This study investigates prediction of oil
consumption in Malaysia. Models of oil consumption are
developed and validated with respect to training and
validation dataset. Available data for Malaysia is annual
data from 1982 to 2006 comprises Population, GDP per
Capita, and Oil Consumption data. Prediction time target is
year 2020 which is commonly used by several energy
outlook reports. Two models are developed in this study,
conventional Autoregressive Exogenous (ARX) model and
Artificial Neural Network ARX (ANN ARX) model.
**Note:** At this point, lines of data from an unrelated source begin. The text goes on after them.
(* ===== verification/Foundation.v ===== *)
(** The platform-neutral vocabulary: [crates/core] (capability sets, hardware
    descriptors, the [BoardSupport] trait), [crates/config] (schema versions,
    the [Validate] trait), [crates/runtime] (service health),
    [crates/telemetry] (events and sinks), and the two crates that instantiate
    it for the supported board, [ports/espressif/esp32c6] and
    [boards/seeed/xiao-esp32c6]. *)
From stdpp Require Import prelude list numbers option strings.
From Stdlib Require Import ZArith.
From S2P Require Import Prelude Text Bluetooth.
Local Open Scope Z_scope.

(** * [crates/core] *)

Inductive Architecture : Type :=
  | RiscV32
  | CortexM
  | Xtensa
  | ArchHost
  | ArchOther.

(** The [u64] of flags. *)
Record Capabilities : Type := { cap_bits : Z }.

#[global] Instance Capabilities_eq_dec : EqDecision Capabilities.
Proof. solve_decision. Defined.

Definition cap_flag (n : Z) : Capabilities := {| cap_bits := Z.shiftl 1 n |}.

Definition CAP_NONE : Capabilities := {| cap_bits := 0 |}.
Definition CAP_WIFI := cap_flag 0.
Definition CAP_BLE := cap_flag 1.
Definition CAP_IEEE_802_15_4 := cap_flag 2.
Definition CAP_THREAD := cap_flag 3.
Definition CAP_HARDWARE_RNG := cap_flag 4.
Definition CAP_CRYPTO_ACCELERATION := cap_flag 5.
Definition CAP_USB := cap_flag 6.
Definition CAP_OTA := cap_flag 7.
Definition CAP_PERSISTENT_STORAGE := cap_flag 8.

Definition cap_from_bits (bits : Z) : Capabilities := {| cap_bits := bits |}.

Definition cap_union (a b : Capabilities) : Capabilities :=
  {| cap_bits := Z.lor (cap_bits a) (cap_bits b) |}.

Definition cap_contains (a required : Capabilities) : bool :=
  Z.land (cap_bits a) (cap_bits required) =? cap_bits required.

Record HardwareDescriptor : Type := {
  hw_board : list Z;
  hw_chip : list Z;
  hw_manufacturer : list Z;
  hw_architecture : Architecture;
  hw_capabilities : Capabilities
}.

(** The trait of board support packages. *)
Class BoardSupport (B : Type) := { HARDWARE : HardwareDescriptor }.

(** Abstract view of a capability set: flag [n] is in it. *)
Definition cap_has (a : Capabilities) (n : Z) : Prop := Z.testbit (cap_bits a) n = true.

(** * [crates/config] *)

Record SchemaVersion : Type := { schema_major : Z; schema_minor : Z }.

Definition schema_new (major minor : Z) : SchemaVersion :=
  {| schema_major := major; schema_minor := minor |}.

Definition is_compatible_with (reader encoded : SchemaVersion) : bool :=
  (schema_major reader =? schema_major encoded)
  && (schema_minor encoded <=? schema_minor reader).

(** The derived [Ord]: fields in order. *)
Definition schema_le (a b : SchemaVersion) : bool :=
  (schema_major a <? schema_major b)
  || ((schema_major a =? schema_major b) && (schema_minor a <=? schema_minor b)).

(** * [crates/runtime] *)

Inductive ServiceState : Type :=
  | Stopped
  | Starting
  | Healthy
  | Degraded
  | ServiceFailed.

Record HealthSnapshot : Type := {
  service_id : Z;
  service_state : ServiceState;
  last_progress_tick : Z;
  restart_count : Z
}.

Definition health_stopped (id : Z) : HealthSnapshot :=
  {| service_id := id; service_state := Stopped; last_progress_tick := 0;
     restart_count := 0 |}.

Definition health_report (h : HealthSnapshot) (state : ServiceState) (tick : Z) :
    HealthSnapshot :=
  {| service_id := service_id h; service_state := state; last_progress_tick := tick;
     restart_count := restart_count h |}.

Definition is_stale (h : HealthSnapshot) (now maximum_silence : Z) : bool :=
  maximum_silence <? saturating_sub_u now (last_progress_tick h).

(** A service's reports, oldest first. *)
Definition health_run (id : Z) (reports : list (ServiceState * Z)) : HealthSnapshot :=
  foldl (λ h r, health_report h r.1 r.2) (health_stopped id) reports.

(** * [crates/telemetry] *)

Inductive Severity : Type :=
  | SevDebug
  | SevInfo
  | SevWarning
  | SevError
  | SevCritical.

(** The derived [Ord] compares discriminants. *)
Definition severity_rank (s : Severity) : Z :=
  match s with
  | SevDebug => 0 | SevInfo => 1 | SevWarning => 2 | SevError => 3 | SevCritical => 4
  end.

Definition severity_le (a b : Severity) : bool := severity_rank a <=? severity_rank b.

Record Event : Type := { event_code : Z; event_severity : Severity; event_value : Z }.

(** The [EventSink] trait: a stateful receiver. *)
Class EventSink (S E : Type) := { emit : S → Event → res E S }.

(** * The ESP32-C6 port's and the XIAO board's constants *)

Definition ESP32C6_CHIP : list Z := lit "esp32c6".
Definition ESP32C6_ARCHITECTURE : Architecture := RiscV32.
Definition ESP32C6_CAPABILITIES : Capabilities :=
  cap_union (cap_union (cap_union (cap_union CAP_WIFI CAP_BLE) CAP_IEEE_802_15_4)
    CAP_HARDWARE_RNG) CAP_CRYPTO_ACCELERATION.

Inductive XiaoEsp32c6 : Type := xiao_esp32c6.

#[export] Instance xiao_board : BoardSupport XiaoEsp32c6 := {|
  HARDWARE := {|
    hw_board := lit "xiao-esp32c6";
    hw_chip := ESP32C6_CHIP;
    hw_manufacturer := lit "Seeed Studio";
    hw_architecture := ESP32C6_ARCHITECTURE;
    hw_capabilities := ESP32C6_CAPABILITIES
  |}
|}.

Definition BLUETOOTH_DEVICE_NAME : list Z := lit "XIAO ESP32C6 SDK".
Definition USER_LED_GPIO : Z := 15.
Definition BOOT_BUTTON_GPIO : Z := 9.
Definition D0_GPIO : Z := 0.
Definition D1_GPIO : Z := 1.
Definition D2_GPIO : Z := 2.
Definition D3_GPIO : Z := 21.
Definition I2C_SDA_GPIO : Z := 22.
Definition I2C_SCL_GPIO : Z := 23.
Definition UART_TX_GPIO : Z := 16.
Definition UART_RX_GPIO : Z := 17.
Definition SPI_SCK_GPIO : Z := 19.
Definition SPI_MISO_GPIO : Z := 20.
Definition SPI_MOSI_GPIO : Z := 18.
Definition RF_SWITCH_ENABLE_GPIO : Z := 3.
Definition RF_SWITCH_SELECT_GPIO : Z := 14.

Definition board_pins : list Z :=
  [USER_LED_GPIO; BOOT_BUTTON_GPIO; D0_GPIO; D1_GPIO; D2_GPIO; D3_GPIO; I2C_SDA_GPIO;
   I2C_SCL_GPIO; UART_TX_GPIO; UART_RX_GPIO; SPI_SCK_GPIO; SPI_MISO_GPIO;
   SPI_MOSI_GPIO; RF_SWITCH_ENABLE_GPIO; RF_SWITCH_SELECT_GPIO].

(** * Lemmas *)

Lemma cap_contains_has a b :
  cap_contains a b = true ↔ ∀ n, cap_has b n → cap_has a n.
Proof.
  unfold cap_contains, cap_has. rewrite Z.eqb_eq. split.
  - intros H n Hb. rewrite <-H, Z.land_spec in Hb. by apply andb_true_iff in Hb as [? _].
  - intros H. apply Z.bits_inj. intros n. rewrite Z.land_spec.
    specialize (H n). destruct (Z.testbit (cap_bits b) n); [|by rewrite andb_false_r].
    by rewrite H.
Qed.

Lemma cap_union_has a b n : cap_has (cap_union a b) n ↔ cap_has a n ∨ cap_has b n.
Proof. unfold cap_has, cap_union. simpl. by rewrite Z.lor_spec, orb_true_iff. Qed.

Lemma cap_flag_has k n : 0 ≤ k → cap_has (cap_flag k) n ↔ n = k.
Proof.
  intros Hk. unfold cap_has, cap_flag. simpl. rewrite Z.shiftl_1_l.
  rewrite Z.pow2_bits_eqb by done. rewrite Z.eqb_eq. split; congruence.
Qed.

Lemma cap_none_has n : ¬ cap_has CAP_NONE n.
Proof. unfold cap_has, CAP_NONE. simpl. by rewrite Z.bits_0. Qed.

Lemma health_run_snoc id rs r :
  health_run id (rs ++ [r]) = health_report (health_run id rs) r.1 r.2.
Proof. unfold health_run. by rewrite foldl_app. Qed.

Lemma health_run_id id rs :
  service_id (health_run id rs) = id ∧ restart_count (health_run id rs) = 0.
Proof.
  induction rs as [|r rs IH] using rev_ind; [done|]. by rewrite health_run_snoc.
Qed.

Lemma cap_ext a b : (∀ n, cap_has a n ↔ cap_has b n) → a = b.
Proof.
  destruct a as [x], b as [y]. unfold cap_has. simpl. intros H. f_equal.
  apply Z.bits_inj. intros n. specialize (H n).
  destruct (Z.testbit x n), (Z.testbit y n); naive_solver.
Qed.

(** * Properties *)

(** Capability sets are sets of flags. On the flags a [u64] word holds,
    [union] is set union and stays within 64 bits, [contains] is inclusion,
    and the word is determined by its flags; so [contains] is a partial order
    and [union] its least upper bound. *)
Theorem capabilities_are_sets (a b c : Capabilities) :
  (∀ n, cap_has (cap_union a b) n ↔ cap_has a n ∨ cap_has b n) ∧
  (cap_contains a b = true ↔ ∀ n, cap_has b n → cap_has a n) ∧
  (cap_contains a b = true → cap_contains b a = true → a = b) ∧
  (cap_contains c (cap_union a b) = cap_contains c a && cap_contains c b) ∧
  (is_u 64 (cap_bits a) → is_u 64 (cap_bits b) → is_u 64 (cap_bits (cap_union a b))) ∧
  cap_contains a CAP_NONE = true.
Proof.
  split_and!.
  - apply cap_union_has.
  - apply cap_contains_has.
  - rewrite !cap_contains_has. intros Hab Hba. apply cap_ext. naive_solver.
  - apply eq_true_iff_eq. rewrite andb_true_iff, !cap_contains_has.
    setoid_rewrite cap_union_has. naive_solver.
  - intros. by apply lor_u.
  - apply cap_contains_has. intros n Hn. by apply cap_none_has in Hn.
Qed.

(** The XIAO ESP32C6 board contract. The descriptor's capability set has
    exactly the Wi-Fi, BLE, 802.15.4, RNG and crypto flags, no two board
    functions share a GPIO, every GPIO exists on the chip (0-30), and the
    default Bluetooth name is a valid GAP device name that reads back. *)
Theorem xiao_board_contract :
  (∀ n, cap_has (hw_capabilities (HARDWARE (B := XiaoEsp32c6))) n ↔
        n ∈ [0; 1; 2; 4; 5]) ∧
  cap_contains (hw_capabilities (HARDWARE (B := XiaoEsp32c6))) CAP_THREAD = false ∧
  NoDup board_pins ∧ Forall (λ pin, 0 ≤ pin ≤ 30) board_pins ∧
  (∃ name, device_name_new BLUETOOTH_DEVICE_NAME = Ok name ∧
           device_name_as_str (E := unit) name = Ok BLUETOOTH_DEVICE_NAME).
Proof.
  split_and!.
  - intros n. simpl. unfold ESP32C6_CAPABILITIES. rewrite !cap_union_has.
    unfold CAP_WIFI, CAP_BLE, CAP_IEEE_802_15_4, CAP_HARDWARE_RNG,
      CAP_CRYPTO_ACCELERATION. rewrite !cap_flag_has by done. set_solver.
  - reflexivity.
  - apply (bool_decide_unpack _). vm_compute. exact I.
  - repeat constructor; vm_compute; discriminate.
  - eexists. split; vm_compute; reflexivity.
Qed.

(** Schema compatibility. "This reader may consume that encoding" is a
    partial order on versions: reflexive, transitive, antisymmetric. It
    implies the derived order and never crosses a major version; within one
    major version the newer of two readers consumes all the older one does. *)
Theorem schema_compatibility_order (a b c : SchemaVersion) :
  is_compatible_with a a = true ∧
  (is_compatible_with a b = true → is_compatible_with b c = true →
   is_compatible_with a c = true) ∧
  (is_compatible_with a b = true → is_compatible_with b a = true → a = b) ∧
  (is_compatible_with a b = true ↔
   schema_le b a = true ∧ schema_major a = schema_major b) ∧
  (schema_major a = schema_major b →
   is_compatible_with a b = true ∨ is_compatible_with b a = true).
Proof.
  unfold is_compatible_with, schema_le. destruct a as [ma na], b as [mb nb], c; simpl.
  split_and!; try lia. intros. assert (ma = mb ∧ na = nb) as [-> ->] by lia. done.
Qed.

(** Health snapshots. After any sequence of reports the snapshot still
    names its service and carries the last report; it is stale exactly when
    more than the allowed silence has passed since that report, never when
    the clock reads earlier than the report, and stays stale as time goes on. *)
Theorem health_snapshot_tracks_reports (id : Z) (rs : list (ServiceState * Z))
    (s : ServiceState) (tick now later silence : Z) :
  0 ≤ silence → now ≤ later →
  let h := health_run id (rs ++ [(s, tick)]) in
  service_id h = id ∧ service_state h = s ∧ last_progress_tick h = tick ∧
  restart_count h = 0 ∧
  (is_stale h now silence = true ↔ tick + silence < now) ∧
  (now ≤ tick → is_stale h now silence = false) ∧
  (is_stale h now silence = true → is_stale h later silence = true).
Proof.
  intros Hs Hl. cbn zeta. rewrite health_run_snoc.
  destruct (health_run_id id rs) as [Hid Hr].
  unfold is_stale, saturating_sub_u. simpl. rewrite Hid, Hr. split_and!; done || lia.
Qed.

Lemma health_snapshot_tracks_reports_witness :
  let h := health_run 7 ([(Starting, 1)] ++ [(Healthy, 10)]) in
  service_id h = 7 ∧ is_stale h 15 5 = false ∧ is_stale h 16 5 = true.
Proof.
  destruct (health_snapshot_tracks_reports 7 [(Starting, 1)] Healthy 10 15 16 5)
    as (H & _); [lia|lia|]. split; [exact H|]. split; reflexivity.
Defined.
The
difference lies on how those models work to find unknown
parameters based on training dataset. Conventional model
uses Least Square method to calculate the unknown
parameter where ANN ARX model uses weight updating
strategy to find the unknown parameter. Performance of
each model is measured through Root Mean Square Error
(RMSE) value. It is shown that ANN ARX model can
perform better than conventional ARX especially with small
number of training dataset.

Item Type: Conference or Workshop Item (Paper)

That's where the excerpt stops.